• [The task] Return only what lies between the first line of the entries and the line containing "(** [xs.map((x, i)", both lines included.

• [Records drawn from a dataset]

Notation "'let*' x ':=' m 'in' k" := (bind m (λ x, k))
  (at level 10, x name, m at level 100, k at level 200).
Notation "m '>>' k" := (bind m (λ _, k))
  (at level 90, right associativity).

(** [for (const x of xs) body(x)] *)
Fixpoint for_each {St A} (xs : list A) (body : A → Eff St unit) : Eff St unit :=
  match xs with
  | [] => ret tt
  | x :: rest => body x >> for_each rest body
  end.

(** [for (let i = 0; i < xs.length; i++) body(i, xs[i])], entered at
    index [i] with [xs] the elements still to visit. *)
Fixpoint for_from {St A} (i : nat) (xs : list A) (body : nat → A → Eff St unit) : Eff St unit :=
  match xs with
  | [] => ret tt
  | x :: rest => body i x >> for_from (S i) rest body
  end.

(** [xs.map((x, i) => f(x, i))] for an [f] with effects, entered at index [i]. *)
Fixpoint map_from {St A B} (i : nat) (f : nat → A → Eff St B) (xs : list A) : Eff St (list B) :=
  match xs with
  | [] => ret []
  | x :: rest => let* y := f i x in let* ys := map_from (S i) f rest in ret (y :: ys)
  end.

(** ** JavaScript objects used as tables, in insertion order *)

Section Table.
Context {V : Type}.

Fixpoint table_get (t : list (string * V)) (k : string) : option V :=
  match t with
  | [] => None
  | (k', v) :: rest => if decide (k' = k) then Some v else table_get rest k
  end.

(** [t[k] = v]: an existing key keeps its place, a new one goes last. *)
Fixpoint table_set (t : list (string * V)) (k : string) (v : V) : list (string * V) :=
  match t with
  | [] => [(k, v)]
  | (k', v') :: rest =>
      if decide (k' = k) then (k, v) :: rest else (k', v') :: table_set rest k v
  end.

(** [delete t[k]] *)
Definition table_delete (t : list (string * V)) (k : string) : list (string * V) :=
  filter (λ kv, kv.1 ≠ k) t.

(** [Object.values(t)] *)
Definition table_values (t : list (string * V)) : list V := snd <$> t.
End Table.

(** ** JavaScript semantics of plain data *)

(** JavaScript truthiness of plain data. *)
Definition truthy (v : JVal) : bool :=
  match v with
  | JUndef | JNull | JBool false => false
  | JNum q => negb (Qeq_bool q 0)
  | JStr s => if decide (s = "") then false else true
  | _ => true
  end.

(** [...v]: the elements of an iterable; anything else throws. *)
Definition spread (v : JVal) : Res (list JVal) :=
  match v with
  | JArr l => Ok l
  | JStr s => Ok ((λ c, JStr (String c "")) <$> String.list_ascii_of_string s)
  | _ => Throw (TypeError "not iterable")
  end.

(** The three components a [set(x, y, z)] call receives from a spread. *)
Definition triple (l : list JVal) : list JVal := take 3 (l ++ [JUndef; JUndef; JUndef]).

(** [v[i]] for plain data: reading a property of [undefined] or [null]
    throws, an array or a string is indexed, an object is looked up under
    the key's decimal name, and any other primitive has no such property. *)
Definition index (v : JVal) (i : nat) : Res JVal :=
  match v with
  | JUndef | JNull => Throw (TypeError "cannot read properties of undefined")
  | JArr l => Ok (default JUndef (l !! i))
  | JStr s => Ok (default JUndef ((λ c, JStr (String c "")) <$> String.list_ascii_of_string s !! i))
  | JObj fields => Ok (default JUndef (table_get fields (pretty i)))
  | _ => Ok JUndef
  end.

(** A destructuring default: [x = d] takes [d] exactly when [x] is [undefined]. *)
Definition default_arg (d : JVal) (a : JVal) : JVal :=
  match a with JUndef => d | _ => a end.

(** [array[i]] for an integer [i]: [undefined] outside the array. *)
Definition at_index {A} (array : list A) (i : Z) : option A :=
  if (i <? 0)%Z then None else array !! Z.to_nat i.

(** [array.indexOf(x)] *)
Fixpoint indexOf (array : list string) (x : string) : Z :=
  match array with
  | [] => (-1)%Z
  | y :: rest =>
      if decide (y = x) then 0%Z
      else let r := indexOf rest x in if (r <? 0)%Z then (-1)%Z else (1 + r)%Z
  end.

(** ** The render side: visual handles, registry, subscriptions *)

Module Provider.

Definition Callback := nat.
Definition PropValue := list Q.
Definition Scale := (Q * Q * Q)%type.

(** A transform matrix, kept as the recipe that produced it. *)
Inductive Matrix4 :=
  | MIdentity
  (** [m.compose(v.fromArray(..), q.fromArray(..), scale)] *)
  | MCompose (translation rotation : list (option Q)) (scale : Scale)
  (** [object.updateMatrix()] after [prepare] set position and rotation *)
  | MLocal (position rotation : list JVal) (scale : Scale).

(** The part of a [THREE.InstancedMesh] beyond [Object3D].  [version]
    counts the assignments [instanceMatrix.needsUpdate = true]. *)
Record Instances := {
  count : nat;
  instanceMatrix : list Matrix4;
  version : nat;
  dynamicUsage : bool;
}.

Record Object3D := {
  uuid : string;
  scale : Scale;
  matrix : Matrix4;
  matrixAutoUpdate : bool;
  userData : JVal;
  position : list JVal;
  rotation : list JVal;
  (** [Some _] exactly when [object instanceof InstancedMesh] *)
  instances : option Instances;
}.

Definition with_matrix (o : Object3D) (auto : bool) (m : Matrix4) : Object3D :=
  {| uuid := uuid o; scale := scale o; matrix := m; matrixAutoUpdate := auto;
     userData := userData o; position := position o; rotation := rotation o;
     instances := instances o |}.

Definition with_instances (o : Object3D) (d : Instances) : Object3D :=
  {| uuid := uuid o; scale := scale o; matrix := matrix o;
     matrixAutoUpdate := matrixAutoUpdate o;
     userData := userData o; position := position o; rotation := rotation o;
     instances := Some d |}.

(** [ref.setMatrixAt(i, m)]: copies [m] into slot [i] of the shared
    array; a typed array ignores a write outside its range. *)
Definition setMatrixAt (i : nat) (m : Matrix4) (d : Instances) : Instances :=
  {| count := count d; instanceMatrix := <[i := m]> (instanceMatrix d);
     version := version d; dynamicUsage := dynamicUsage d |}.

(** [ref.instanceMatrix.needsUpdate = true] *)
Definition needsUpdate (d : Instances) : Instances :=
  {| count := count d; instanceMatrix := instanceMatrix d;
     version := S (version d); dynamicUsage := dynamicUsage d |}.

(** [ref.instanceMatrix.setUsage(DynamicDrawUsage)] *)
Definition setDynamicUsage (d : Instances) : Instances :=
  {| count := count d; instanceMatrix := instanceMatrix d;
     version := version d; dynamicUsage := true |}.

Record EventRecord := {
  collide : option Callback;
  collideBegin : option Callback;
  collideEnd : option Callback;
}.

(** What the hooks hand to the worker API. *)
Record SerializedProps := {
  sp_onCollide : bool;
  sp_args : JVal;
  sp_position : JVal;
  sp_rotation : JVal;
  sp_userData : JVal;
  sp_rest : list (string * JVal);
}.

Inductive WorkerOp :=
  | OpStep (maxSubSteps : nat) (stepSize timeSinceLastCalled : Q)
  | OpSubscribe (id : nat) (target type uuid : string)
  | OpUnsubscribe (id : nat)
  | OpAddBodies (props : list SerializedProps) (type : string) (uuid : list string)
  | OpRemoveBodies (uuid : list string).

(** Everything the provider and the hooks share. *)
Record State := {
  heap : gmap nat Object3D;                     (* the scene objects *)
  refs : list (string * nat);                   (* identity → handle *)
  bodies : gmap string Z;                       (* [bodies.current] *)
  subscriptions : gmap nat (gmap string Callback);
  events : gmap string EventRecord;
  incrementingId : nat;
  timeSinceLastCalled : Q;
  sent : list WorkerOp;                         (* calls on the worker API *)
  invalidations : nat;                          (* calls of [invalidate()] *)
  calls : list (nat * Callback * PropValue);    (* callbacks invoked, by subscription id *)
}.

Definition set_heap (f : gmap nat Object3D → gmap nat Object3D) (s : State) : State :=
  {| heap := f (heap s); refs := refs s; bodies := bodies s;
     subscriptions := subscriptions s; events := events s;
     incrementingId := incrementingId s;
     timeSinceLastCalled := timeSinceLastCalled s; sent := sent s;
     invalidations := invalidations s; calls := calls s |}.
Definition set_refs (f : list (string * nat) → list (string * nat)) (s : State) : State :=
  {| heap := heap s; refs := f (refs s); bodies := bodies s;
     subscriptions := subscriptions s; events := events s;
     incrementingId := incrementingId s;
     timeSinceLastCalled := timeSinceLastCalled s; sent := sent s;
     invalidations := invalidations s; calls := calls s |}.
Definition set_bodies (f : gmap string Z → gmap string Z) (s : State) : State :=
  {| heap := heap s; refs := refs s; bodies := f (bodies s);
     subscriptions := subscriptions s; events := events s;
     incrementingId := incrementingId s;
     timeSinceLastCalled := timeSinceLastCalled s; sent := sent s;
     invalidations := invalidations s; calls := calls s |}.
Definition set_subscriptions
    (f : gmap nat (gmap string Callback) → gmap nat (gmap string Callback))
    (s : State) : State :=
  {| heap := heap s; refs := refs s; bodies := bodies s;
     subscriptions := f (subscriptions s); events := events s;
     incrementingId := incrementingId s;
     timeSinceLastCalled := timeSinceLastCalled s; sent := sent s;
     invalidations := invalidations s; calls := calls s |}.
Definition set_events (f : gmap string EventRecord → gmap string EventRecord)
    (s : State) : State :=
  {| heap := heap s; refs := refs s; bodies := bodies s;
     subscriptions := subscriptions s; events := f (events s);
     incrementingId := incrementingId s;
     timeSinceLastCalled := timeSinceLastCalled s; sent := sent s;
     invalidations := invalidations s; calls := calls s |}.
Definition set_incrementingId (n : nat) (s : State) : State :=
  {| heap := heap s; refs := refs s; bodies := bodies s;
     subscriptions := subscriptions s; events := events s;
     incrementingId := n;
     timeSinceLastCalled := timeSinceLastCalled s; sent := sent s;
     invalidations := invalidations s; calls := calls s |}.
Definition set_timeSinceLastCalled (t : Q) (s : State) : State :=
  {| heap := heap s; refs := refs s; bodies := bodies s;
     subscriptions := subscriptions s; events := events s;
     incrementingId := incrementingId s;
     timeSinceLastCalled := t; sent := sent s;
     invalidations := invalidations s; calls := calls s |}.
Definition send (op : WorkerOp) (s : State) : State :=
  {| heap := heap s; refs := refs s; bodies := bodies s;
     subscriptions := subscriptions s; events := events s;
     incrementingId := incrementingId s;
     timeSinceLastCalled := timeSinceLastCalled s; sent := sent s ++ [op];
     invalidations := invalidations s; calls := calls s |}.
Definition invalidate (s : State) : State :=
  {| heap := heap s; refs := refs s; bodies := bodies s;
     subscriptions := subscriptions s; events := events s;
     incrementingId := incrementingId s;
     timeSinceLastCalled := timeSinceLastCalled s; sent := sent s;
     invalidations := S (invalidations s); calls := calls s |}.
Definition invoke (id : nat) (cb : Callback) (value : PropValue) (s : State) : State :=
  {| heap := heap s; refs := refs s; bodies := bodies s;
     subscriptions := subscriptions s; events := events s;
     incrementingId := incrementingId s;
     timeSinceLastCalled := timeSinceLastCalled s; sent := sent s;
     invalidations := invalidations s; calls := calls s ++ [(id, cb, value)] |}.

• [Exercise answer]
Notation "'let*' x ':=' m 'in' k" := (bind m (λ x, k))
  (at level 10, x name, m at level 100, k at level 200).
Notation "m '>>' k" := (bind m (λ _, k))
  (at level 90, right associativity).

(** [for (const x of xs) body(x)] *)
Fixpoint for_each {St A} (xs : list A) (body : A → Eff St unit) : Eff St unit :=
  match xs with
  | [] => ret tt
  | x :: rest => body x >> for_each rest body
  end.

(** [for (let i = 0; i < xs.length; i++) body(i, xs[i])], entered at
    index [i] with [xs] the elements still to visit. *)
Fixpoint for_from {St A} (i : nat) (xs : list A) (body : nat → A → Eff St unit) : Eff St unit :=
  match xs with
  | [] => ret tt
  | x :: rest => body i x >> for_from (S i) rest body
  end.

(** [xs.map((x, i) => f(x, i))] for an [f] with effects, entered at index [i]. *)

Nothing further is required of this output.